## Material for this task
· · · · · · ·
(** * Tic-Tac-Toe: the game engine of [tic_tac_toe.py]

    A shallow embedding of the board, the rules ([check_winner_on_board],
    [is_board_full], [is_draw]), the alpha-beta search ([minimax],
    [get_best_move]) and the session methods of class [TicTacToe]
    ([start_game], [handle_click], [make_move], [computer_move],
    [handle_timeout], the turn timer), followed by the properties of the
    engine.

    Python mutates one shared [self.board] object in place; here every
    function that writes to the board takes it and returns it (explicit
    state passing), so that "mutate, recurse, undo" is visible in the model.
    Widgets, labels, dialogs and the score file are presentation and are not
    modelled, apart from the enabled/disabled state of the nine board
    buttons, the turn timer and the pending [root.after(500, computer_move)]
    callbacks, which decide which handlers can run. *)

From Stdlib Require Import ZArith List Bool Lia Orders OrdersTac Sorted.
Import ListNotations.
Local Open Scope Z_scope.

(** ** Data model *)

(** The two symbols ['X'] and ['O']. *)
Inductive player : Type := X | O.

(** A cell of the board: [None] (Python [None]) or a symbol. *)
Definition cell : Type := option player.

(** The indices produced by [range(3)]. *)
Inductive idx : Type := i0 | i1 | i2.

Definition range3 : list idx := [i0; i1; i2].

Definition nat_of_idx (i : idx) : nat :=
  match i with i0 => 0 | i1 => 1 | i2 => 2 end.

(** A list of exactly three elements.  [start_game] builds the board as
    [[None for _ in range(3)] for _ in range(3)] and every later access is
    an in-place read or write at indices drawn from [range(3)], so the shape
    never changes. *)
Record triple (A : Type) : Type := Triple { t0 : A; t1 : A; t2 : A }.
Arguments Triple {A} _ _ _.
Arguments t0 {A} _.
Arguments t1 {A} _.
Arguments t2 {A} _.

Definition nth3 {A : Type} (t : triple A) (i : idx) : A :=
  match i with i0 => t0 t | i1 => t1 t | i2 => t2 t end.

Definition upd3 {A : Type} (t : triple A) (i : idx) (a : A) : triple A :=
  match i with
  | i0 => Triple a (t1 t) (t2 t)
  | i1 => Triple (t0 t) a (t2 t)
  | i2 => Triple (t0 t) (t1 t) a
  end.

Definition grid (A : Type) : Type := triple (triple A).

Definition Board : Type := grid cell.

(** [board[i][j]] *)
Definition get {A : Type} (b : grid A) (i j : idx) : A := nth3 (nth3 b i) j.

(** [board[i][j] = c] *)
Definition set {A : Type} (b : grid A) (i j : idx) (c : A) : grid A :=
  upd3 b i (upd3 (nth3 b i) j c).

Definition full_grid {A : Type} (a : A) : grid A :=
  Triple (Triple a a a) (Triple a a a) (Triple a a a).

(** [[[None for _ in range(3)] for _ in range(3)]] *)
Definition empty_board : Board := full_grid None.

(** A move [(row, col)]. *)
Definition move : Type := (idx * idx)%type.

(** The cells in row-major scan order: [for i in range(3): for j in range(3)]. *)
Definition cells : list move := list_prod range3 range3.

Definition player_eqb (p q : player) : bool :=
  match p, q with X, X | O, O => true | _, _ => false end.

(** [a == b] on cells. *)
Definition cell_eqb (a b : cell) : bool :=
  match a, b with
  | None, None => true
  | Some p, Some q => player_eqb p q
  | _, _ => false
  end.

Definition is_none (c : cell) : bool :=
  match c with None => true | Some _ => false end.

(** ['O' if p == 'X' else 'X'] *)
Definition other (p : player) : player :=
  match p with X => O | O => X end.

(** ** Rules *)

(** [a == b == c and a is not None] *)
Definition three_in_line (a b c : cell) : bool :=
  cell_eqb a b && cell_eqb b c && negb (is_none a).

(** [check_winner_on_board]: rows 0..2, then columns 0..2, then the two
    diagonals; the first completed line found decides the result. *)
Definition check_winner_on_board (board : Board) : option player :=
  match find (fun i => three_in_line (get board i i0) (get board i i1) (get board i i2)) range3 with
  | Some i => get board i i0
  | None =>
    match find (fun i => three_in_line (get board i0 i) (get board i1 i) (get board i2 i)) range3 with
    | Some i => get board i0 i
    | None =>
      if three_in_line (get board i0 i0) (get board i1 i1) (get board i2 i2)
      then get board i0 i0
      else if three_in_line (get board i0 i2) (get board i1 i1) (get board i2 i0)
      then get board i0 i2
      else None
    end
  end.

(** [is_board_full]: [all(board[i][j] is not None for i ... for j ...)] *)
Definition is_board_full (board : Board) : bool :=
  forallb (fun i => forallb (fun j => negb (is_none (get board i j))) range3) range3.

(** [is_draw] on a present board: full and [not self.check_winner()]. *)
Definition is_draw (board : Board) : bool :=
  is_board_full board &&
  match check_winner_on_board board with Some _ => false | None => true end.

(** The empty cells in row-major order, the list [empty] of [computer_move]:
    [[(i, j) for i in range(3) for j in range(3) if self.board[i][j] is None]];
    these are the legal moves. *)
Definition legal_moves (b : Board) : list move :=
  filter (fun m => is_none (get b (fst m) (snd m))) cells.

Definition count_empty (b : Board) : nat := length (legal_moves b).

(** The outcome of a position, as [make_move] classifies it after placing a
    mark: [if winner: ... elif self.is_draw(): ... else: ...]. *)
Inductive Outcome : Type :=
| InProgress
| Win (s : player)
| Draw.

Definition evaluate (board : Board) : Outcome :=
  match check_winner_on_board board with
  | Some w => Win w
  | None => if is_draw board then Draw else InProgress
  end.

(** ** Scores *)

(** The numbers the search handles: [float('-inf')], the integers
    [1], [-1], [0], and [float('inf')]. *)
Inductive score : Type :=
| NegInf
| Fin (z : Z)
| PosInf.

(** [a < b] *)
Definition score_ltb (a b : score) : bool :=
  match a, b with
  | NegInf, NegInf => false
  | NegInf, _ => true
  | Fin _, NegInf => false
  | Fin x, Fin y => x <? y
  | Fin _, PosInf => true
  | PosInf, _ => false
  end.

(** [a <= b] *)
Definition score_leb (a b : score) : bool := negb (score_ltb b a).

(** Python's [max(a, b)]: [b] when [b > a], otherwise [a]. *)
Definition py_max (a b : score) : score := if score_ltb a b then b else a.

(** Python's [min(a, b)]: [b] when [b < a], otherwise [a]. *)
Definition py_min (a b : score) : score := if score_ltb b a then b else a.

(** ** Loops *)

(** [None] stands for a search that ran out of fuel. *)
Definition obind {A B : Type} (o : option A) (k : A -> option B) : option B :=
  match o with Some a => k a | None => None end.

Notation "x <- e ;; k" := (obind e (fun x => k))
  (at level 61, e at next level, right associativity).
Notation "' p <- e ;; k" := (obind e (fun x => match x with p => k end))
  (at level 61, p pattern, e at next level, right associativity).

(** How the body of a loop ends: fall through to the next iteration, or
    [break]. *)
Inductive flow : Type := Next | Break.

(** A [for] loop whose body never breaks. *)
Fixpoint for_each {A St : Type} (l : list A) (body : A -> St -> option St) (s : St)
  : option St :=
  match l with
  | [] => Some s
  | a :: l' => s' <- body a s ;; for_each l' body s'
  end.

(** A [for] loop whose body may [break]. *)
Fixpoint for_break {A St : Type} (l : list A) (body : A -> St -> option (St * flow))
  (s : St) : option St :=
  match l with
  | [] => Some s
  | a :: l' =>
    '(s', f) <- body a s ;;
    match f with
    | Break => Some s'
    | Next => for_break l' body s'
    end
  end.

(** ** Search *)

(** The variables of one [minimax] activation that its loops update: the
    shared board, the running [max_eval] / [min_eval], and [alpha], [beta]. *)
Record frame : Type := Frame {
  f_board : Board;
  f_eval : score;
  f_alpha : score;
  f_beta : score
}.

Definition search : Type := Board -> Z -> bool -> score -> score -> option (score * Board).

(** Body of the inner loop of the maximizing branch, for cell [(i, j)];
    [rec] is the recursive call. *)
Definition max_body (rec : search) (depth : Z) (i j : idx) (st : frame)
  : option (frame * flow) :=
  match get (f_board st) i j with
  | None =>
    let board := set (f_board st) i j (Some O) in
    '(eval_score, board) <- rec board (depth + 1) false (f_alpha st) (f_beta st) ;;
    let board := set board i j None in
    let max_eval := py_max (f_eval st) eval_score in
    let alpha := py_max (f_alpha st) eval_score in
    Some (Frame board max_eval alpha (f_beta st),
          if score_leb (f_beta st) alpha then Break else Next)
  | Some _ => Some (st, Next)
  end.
· · · · · · ·
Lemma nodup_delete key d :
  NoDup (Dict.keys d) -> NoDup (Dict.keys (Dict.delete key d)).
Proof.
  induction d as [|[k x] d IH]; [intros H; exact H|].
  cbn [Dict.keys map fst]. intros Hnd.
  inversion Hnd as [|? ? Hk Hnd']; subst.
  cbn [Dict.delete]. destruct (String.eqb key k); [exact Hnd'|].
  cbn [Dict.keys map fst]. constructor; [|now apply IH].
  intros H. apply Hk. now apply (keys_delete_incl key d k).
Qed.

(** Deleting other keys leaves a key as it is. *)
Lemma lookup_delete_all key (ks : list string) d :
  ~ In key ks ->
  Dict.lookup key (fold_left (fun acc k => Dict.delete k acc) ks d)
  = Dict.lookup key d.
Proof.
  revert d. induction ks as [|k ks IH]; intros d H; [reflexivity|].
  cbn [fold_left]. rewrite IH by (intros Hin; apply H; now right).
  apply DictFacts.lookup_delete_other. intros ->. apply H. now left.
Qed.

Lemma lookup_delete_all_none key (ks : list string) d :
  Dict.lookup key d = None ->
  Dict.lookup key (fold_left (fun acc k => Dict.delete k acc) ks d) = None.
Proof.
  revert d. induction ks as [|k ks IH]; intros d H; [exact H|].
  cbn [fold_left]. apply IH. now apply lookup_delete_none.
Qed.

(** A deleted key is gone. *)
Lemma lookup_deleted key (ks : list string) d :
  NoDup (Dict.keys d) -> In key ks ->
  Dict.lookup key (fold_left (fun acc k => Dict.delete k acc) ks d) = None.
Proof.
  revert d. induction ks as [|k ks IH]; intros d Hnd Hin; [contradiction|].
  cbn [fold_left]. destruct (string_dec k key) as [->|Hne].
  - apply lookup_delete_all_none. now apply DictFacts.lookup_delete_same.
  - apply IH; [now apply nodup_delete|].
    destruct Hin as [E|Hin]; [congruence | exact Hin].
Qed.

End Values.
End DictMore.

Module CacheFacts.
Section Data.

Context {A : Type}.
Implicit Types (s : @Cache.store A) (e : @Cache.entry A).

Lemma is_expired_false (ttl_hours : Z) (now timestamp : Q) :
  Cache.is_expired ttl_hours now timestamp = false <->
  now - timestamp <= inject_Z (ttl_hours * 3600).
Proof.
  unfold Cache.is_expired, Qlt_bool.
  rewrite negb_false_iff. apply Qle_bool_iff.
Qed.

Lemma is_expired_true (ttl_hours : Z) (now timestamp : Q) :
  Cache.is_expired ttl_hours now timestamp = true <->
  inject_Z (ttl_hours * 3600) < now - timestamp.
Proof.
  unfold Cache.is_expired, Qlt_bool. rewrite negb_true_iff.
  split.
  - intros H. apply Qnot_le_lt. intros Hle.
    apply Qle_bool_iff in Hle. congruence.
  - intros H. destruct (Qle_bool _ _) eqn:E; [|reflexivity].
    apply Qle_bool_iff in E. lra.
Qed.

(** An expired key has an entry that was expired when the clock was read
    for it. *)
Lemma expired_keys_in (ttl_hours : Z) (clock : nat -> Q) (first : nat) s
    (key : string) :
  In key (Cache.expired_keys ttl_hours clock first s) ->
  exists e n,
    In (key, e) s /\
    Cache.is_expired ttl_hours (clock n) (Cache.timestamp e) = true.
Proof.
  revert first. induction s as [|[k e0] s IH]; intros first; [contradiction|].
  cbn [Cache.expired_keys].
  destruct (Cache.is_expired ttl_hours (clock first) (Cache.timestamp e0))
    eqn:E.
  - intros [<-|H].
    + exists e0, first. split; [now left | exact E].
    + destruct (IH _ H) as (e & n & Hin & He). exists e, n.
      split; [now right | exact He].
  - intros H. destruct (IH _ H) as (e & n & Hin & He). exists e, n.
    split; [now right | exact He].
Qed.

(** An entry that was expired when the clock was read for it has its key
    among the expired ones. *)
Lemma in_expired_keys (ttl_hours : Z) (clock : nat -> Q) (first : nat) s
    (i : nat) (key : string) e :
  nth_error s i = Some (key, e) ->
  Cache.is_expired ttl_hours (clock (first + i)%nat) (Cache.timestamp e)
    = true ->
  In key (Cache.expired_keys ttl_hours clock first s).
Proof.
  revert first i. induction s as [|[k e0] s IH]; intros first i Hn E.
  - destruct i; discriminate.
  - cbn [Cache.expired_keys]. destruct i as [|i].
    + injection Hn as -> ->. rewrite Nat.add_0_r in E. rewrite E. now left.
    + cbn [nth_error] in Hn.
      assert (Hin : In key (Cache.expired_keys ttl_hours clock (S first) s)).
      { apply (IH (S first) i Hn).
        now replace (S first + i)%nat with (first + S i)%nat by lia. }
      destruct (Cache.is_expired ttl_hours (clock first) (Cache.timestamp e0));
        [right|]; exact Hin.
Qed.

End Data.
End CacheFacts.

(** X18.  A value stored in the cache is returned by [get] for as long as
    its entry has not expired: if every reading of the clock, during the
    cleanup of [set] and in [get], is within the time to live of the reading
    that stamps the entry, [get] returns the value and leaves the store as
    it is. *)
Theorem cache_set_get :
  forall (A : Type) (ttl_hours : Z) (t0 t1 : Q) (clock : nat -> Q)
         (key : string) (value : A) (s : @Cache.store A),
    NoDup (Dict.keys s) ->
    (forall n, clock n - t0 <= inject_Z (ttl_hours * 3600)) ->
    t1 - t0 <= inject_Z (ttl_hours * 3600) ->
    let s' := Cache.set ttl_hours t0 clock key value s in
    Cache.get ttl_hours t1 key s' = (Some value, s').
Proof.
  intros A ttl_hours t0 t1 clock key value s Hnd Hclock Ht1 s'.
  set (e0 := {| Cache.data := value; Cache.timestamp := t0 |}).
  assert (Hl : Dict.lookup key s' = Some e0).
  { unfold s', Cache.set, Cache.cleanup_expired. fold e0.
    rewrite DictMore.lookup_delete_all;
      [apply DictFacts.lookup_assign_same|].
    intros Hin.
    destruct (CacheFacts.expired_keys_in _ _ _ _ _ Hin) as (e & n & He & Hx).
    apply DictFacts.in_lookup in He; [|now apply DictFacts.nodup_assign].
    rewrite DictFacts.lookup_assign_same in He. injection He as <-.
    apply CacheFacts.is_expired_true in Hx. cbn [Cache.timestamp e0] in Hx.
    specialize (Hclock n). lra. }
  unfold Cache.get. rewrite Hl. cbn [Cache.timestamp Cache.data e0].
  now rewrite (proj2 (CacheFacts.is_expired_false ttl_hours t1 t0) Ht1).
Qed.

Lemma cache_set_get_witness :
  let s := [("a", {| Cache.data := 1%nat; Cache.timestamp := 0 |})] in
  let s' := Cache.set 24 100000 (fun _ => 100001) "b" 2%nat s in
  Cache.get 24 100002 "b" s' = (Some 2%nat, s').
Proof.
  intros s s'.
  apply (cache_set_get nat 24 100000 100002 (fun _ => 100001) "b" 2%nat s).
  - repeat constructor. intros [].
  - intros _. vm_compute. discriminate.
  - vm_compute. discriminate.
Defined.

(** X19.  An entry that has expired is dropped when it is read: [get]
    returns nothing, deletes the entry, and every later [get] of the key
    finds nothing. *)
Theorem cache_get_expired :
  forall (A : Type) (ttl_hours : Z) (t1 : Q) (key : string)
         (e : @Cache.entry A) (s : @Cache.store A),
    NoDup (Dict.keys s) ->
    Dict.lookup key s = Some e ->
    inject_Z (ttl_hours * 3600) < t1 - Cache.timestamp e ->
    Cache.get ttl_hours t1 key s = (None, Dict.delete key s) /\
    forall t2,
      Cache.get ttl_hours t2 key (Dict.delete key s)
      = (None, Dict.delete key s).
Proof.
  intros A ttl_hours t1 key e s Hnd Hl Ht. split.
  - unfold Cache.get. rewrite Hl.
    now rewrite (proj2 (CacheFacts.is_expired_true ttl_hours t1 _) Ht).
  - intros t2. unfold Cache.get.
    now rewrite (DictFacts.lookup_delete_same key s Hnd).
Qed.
· · · · · · ·
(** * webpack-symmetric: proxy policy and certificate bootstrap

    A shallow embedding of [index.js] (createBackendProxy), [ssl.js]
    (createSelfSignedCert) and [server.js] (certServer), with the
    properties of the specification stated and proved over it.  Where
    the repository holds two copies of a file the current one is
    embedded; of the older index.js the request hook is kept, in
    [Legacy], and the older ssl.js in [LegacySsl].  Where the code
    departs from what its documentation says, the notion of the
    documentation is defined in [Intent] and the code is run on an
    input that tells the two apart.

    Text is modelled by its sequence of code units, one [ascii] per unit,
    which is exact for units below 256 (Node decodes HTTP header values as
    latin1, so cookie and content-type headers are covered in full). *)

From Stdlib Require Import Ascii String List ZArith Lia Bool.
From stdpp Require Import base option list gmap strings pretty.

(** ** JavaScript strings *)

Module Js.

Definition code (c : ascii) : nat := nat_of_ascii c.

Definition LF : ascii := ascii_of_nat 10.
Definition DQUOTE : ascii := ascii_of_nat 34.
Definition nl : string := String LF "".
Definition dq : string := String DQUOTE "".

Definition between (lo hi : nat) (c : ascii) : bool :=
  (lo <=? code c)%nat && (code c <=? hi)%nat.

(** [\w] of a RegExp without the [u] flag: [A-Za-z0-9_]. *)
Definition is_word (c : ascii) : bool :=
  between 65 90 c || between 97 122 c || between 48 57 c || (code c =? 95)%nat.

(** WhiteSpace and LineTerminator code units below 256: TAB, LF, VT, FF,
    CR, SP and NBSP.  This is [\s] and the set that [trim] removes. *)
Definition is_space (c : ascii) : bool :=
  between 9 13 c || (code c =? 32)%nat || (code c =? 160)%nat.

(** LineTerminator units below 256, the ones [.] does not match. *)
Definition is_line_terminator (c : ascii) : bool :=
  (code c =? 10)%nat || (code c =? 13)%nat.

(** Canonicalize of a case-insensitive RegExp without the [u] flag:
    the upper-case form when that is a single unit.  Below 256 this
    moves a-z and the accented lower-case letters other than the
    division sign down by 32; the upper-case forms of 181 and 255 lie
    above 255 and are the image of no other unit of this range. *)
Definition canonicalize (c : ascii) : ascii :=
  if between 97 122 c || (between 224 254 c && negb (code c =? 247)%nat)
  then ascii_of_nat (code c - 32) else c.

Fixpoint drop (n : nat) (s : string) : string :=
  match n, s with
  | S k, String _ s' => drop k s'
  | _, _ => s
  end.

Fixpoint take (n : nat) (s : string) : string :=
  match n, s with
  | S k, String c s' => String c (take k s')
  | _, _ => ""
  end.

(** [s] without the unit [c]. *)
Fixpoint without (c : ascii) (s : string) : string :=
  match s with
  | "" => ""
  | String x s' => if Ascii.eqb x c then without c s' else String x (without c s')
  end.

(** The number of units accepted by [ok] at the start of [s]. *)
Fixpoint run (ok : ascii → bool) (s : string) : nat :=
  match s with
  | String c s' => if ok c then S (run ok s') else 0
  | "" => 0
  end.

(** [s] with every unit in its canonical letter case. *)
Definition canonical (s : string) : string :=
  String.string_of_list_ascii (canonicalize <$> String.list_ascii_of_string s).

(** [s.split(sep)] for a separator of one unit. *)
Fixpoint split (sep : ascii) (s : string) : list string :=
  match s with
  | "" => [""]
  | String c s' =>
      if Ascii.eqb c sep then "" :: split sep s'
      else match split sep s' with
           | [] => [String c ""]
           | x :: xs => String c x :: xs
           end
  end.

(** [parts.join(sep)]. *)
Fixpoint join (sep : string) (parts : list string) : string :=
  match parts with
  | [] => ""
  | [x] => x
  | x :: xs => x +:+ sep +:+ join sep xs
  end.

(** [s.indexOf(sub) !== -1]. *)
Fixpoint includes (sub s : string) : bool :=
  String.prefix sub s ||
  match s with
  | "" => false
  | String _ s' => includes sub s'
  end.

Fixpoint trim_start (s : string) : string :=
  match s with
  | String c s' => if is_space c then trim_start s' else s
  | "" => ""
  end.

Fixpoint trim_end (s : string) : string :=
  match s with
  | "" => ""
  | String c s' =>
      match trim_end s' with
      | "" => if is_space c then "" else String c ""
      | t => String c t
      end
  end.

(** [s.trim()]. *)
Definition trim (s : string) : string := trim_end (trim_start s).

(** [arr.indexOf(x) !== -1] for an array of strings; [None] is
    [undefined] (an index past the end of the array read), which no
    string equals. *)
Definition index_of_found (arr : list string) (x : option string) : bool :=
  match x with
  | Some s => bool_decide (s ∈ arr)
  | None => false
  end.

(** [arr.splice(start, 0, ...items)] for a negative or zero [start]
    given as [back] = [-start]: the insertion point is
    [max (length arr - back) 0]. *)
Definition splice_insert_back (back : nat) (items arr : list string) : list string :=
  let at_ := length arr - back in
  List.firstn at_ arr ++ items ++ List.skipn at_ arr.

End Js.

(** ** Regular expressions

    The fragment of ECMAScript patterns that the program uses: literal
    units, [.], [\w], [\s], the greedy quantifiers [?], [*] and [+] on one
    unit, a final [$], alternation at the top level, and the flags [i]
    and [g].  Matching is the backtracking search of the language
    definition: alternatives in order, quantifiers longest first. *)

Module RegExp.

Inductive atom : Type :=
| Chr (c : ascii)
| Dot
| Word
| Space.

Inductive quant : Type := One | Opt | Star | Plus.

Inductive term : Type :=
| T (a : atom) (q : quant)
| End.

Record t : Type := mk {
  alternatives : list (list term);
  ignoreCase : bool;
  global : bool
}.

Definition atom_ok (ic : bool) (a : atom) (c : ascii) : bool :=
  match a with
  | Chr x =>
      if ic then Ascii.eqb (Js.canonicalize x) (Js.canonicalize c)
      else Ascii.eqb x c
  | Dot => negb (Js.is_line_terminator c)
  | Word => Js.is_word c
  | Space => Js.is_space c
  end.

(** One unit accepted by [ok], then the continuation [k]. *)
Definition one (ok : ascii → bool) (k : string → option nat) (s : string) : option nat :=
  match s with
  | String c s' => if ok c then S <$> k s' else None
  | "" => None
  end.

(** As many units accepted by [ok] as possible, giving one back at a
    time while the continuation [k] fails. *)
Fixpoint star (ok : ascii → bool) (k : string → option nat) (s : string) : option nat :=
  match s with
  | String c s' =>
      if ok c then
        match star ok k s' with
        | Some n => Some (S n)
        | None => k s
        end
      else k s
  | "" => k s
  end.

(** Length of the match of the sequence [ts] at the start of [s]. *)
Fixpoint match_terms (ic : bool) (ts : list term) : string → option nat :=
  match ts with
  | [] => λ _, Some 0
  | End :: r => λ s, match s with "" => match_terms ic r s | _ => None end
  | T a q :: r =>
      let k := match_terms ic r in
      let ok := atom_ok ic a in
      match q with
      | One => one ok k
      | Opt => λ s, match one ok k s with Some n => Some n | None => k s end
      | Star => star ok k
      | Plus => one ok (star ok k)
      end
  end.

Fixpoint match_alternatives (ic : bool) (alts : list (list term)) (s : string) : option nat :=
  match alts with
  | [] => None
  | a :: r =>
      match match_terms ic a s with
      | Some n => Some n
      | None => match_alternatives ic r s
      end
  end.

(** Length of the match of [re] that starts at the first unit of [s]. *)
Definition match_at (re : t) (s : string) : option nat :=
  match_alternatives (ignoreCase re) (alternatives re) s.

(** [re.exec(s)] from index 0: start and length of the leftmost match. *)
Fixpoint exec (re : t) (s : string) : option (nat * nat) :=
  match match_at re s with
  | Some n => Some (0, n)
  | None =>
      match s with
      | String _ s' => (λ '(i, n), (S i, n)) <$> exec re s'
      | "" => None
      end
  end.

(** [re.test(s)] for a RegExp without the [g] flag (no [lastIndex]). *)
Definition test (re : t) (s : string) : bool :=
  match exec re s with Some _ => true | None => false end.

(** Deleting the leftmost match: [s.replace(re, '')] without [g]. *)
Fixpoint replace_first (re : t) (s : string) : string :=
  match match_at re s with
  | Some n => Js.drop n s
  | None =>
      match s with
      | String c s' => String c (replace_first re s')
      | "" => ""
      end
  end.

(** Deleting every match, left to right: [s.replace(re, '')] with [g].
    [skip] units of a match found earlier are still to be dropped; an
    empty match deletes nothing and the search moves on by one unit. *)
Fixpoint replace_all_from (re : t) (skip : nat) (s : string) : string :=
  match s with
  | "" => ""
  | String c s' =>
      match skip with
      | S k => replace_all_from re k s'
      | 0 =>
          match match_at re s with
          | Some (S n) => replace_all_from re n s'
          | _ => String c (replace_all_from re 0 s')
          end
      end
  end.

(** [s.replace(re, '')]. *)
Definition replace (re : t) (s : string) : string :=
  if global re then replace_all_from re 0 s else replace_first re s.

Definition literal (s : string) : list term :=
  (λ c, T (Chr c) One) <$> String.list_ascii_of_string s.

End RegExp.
· · · · · · ·
## Work task
Scan the material above for the string "returns" and return the lines that hold it.

## Answer to this task
    function that writes to the board takes it and returns it (explicit
    that stamps the entry, [get] returns the value and leaves the store as
    returns nothing, deletes the entry, and every later [get] of the key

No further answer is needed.